### Work to be completed
Begin at the line with "as (card_info &" and write out every line after it, exactly, through the last line below, adding nothing.

::: Information

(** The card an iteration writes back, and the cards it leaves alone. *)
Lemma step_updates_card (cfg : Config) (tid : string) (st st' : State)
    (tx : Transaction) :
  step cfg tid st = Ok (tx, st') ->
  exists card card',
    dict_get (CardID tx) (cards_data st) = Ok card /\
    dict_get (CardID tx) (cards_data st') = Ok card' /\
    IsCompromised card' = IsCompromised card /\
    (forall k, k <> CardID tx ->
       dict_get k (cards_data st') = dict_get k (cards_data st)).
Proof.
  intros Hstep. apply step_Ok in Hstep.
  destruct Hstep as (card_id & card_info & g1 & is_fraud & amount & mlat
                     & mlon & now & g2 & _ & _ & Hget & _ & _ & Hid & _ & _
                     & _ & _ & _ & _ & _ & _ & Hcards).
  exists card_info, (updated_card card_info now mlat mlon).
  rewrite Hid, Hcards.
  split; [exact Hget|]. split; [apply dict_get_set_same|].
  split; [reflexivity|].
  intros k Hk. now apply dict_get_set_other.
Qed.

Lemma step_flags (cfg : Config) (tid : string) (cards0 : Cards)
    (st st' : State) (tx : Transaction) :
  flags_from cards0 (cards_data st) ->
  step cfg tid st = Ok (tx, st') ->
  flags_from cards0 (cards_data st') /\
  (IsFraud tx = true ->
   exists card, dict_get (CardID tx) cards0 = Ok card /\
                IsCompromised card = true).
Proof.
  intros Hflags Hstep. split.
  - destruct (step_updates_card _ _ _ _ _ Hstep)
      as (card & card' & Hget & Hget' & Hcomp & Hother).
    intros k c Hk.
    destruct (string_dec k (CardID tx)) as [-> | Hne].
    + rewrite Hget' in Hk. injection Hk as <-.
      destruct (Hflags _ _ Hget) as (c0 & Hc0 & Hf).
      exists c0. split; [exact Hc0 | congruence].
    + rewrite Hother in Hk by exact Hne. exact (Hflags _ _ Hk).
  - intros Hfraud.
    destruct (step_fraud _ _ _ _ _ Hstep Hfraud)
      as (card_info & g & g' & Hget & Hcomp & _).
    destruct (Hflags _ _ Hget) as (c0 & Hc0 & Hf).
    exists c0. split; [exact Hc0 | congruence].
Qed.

::::::

### Solution for this exercise
      as (card_info & g & g' & Hget & Hcomp & _).
    destruct (Hflags _ _ Hget) as (c0 & Hc0 & Hf).
    exists c0. split; [exact Hc0 | congruence].
Qed.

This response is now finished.